• [Exercise objective]
If a line of the listing contains the string "fallbackSignalFlags", return that line.

• [Exercise data]
══════════

(* ===== verification/Fallback.v ===== *)
(** * Fallback: features and fallback signal of a program (prog/analysis.go)

    Without coverage from the kernel the fuzzer makes up signal from the calls that were
    executed, their errors, the constructors of their resources and their flags. *)

From S2P Require Import Prelude Bytes Types Prog ExampleTarget ProgEdit Clone Squash.
Import Bytes Types Prog ProgEdit.

Module Fallback.

(** ** Words of signal *)

Definition fallbackSignalErrno : Z := 0.
Definition fallbackSignalErrnoBlocked : Z := 1.
Definition fallbackSignalCtor : Z := 2.
Definition fallbackSignalFlags : Z := 3.
Definition fallbackCallMask : Z := 0x1fffff.

Definition CallExecuted : Z := 1.
Definition CallFinished : Z := 2.
Definition CallBlocked : Z := 4.

Record CallInfo := MkInfo { iFlags : Z; iErrno : Z; iSignal : list Z }.

Definition checkMaxCallID (id : Z) : res unit :=
  if decide (Z.land id (Z.lnot fallbackCallMask) ≠ 0) then Panic "too many syscalls" else Ret tt.

Definition encodeFallbackSignal (typ id aux : Z) : res Z :=
  let! _ := checkMaxCallID id in
  if decide (Z.land typ (Z.lnot 7) ≠ 0) then Panic "bad fallback signal type"
  else Ret (Z.lor (Z.lor (wrapU 32 typ) (wrapU 32 (Z.shiftl (wrapU 32 (Z.land id fallbackCallMask)) 3)))
              (wrapU 32 (Z.shiftl (wrapU 32 aux) 24))).

Definition decodeFallbackSignal (s : Z) : Z * Z * Z :=
  (Z.land s 7, Z.land (Z.shiftr s 3) fallbackCallMask, Z.shiftr s 24).

Definition DecodeFallbackSignal (s : Z) : res (Z * Z) :=
  let '(typ, id, aux) := decodeFallbackSignal s in
  if decide (typ = fallbackSignalErrno ∨ typ = fallbackSignalErrnoBlocked) then Ret (id, aux)
  else if decide (typ = fallbackSignalCtor ∨ typ = fallbackSignalFlags) then Ret (id, 0)
  else Panic "bad fallback signal type".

══════════

• [Answer to this problem]
Definition fallbackSignalFlags : Z := 3.
  else if decide (typ = fallbackSignalCtor ∨ typ = fallbackSignalFlags) then Ret (id, 0)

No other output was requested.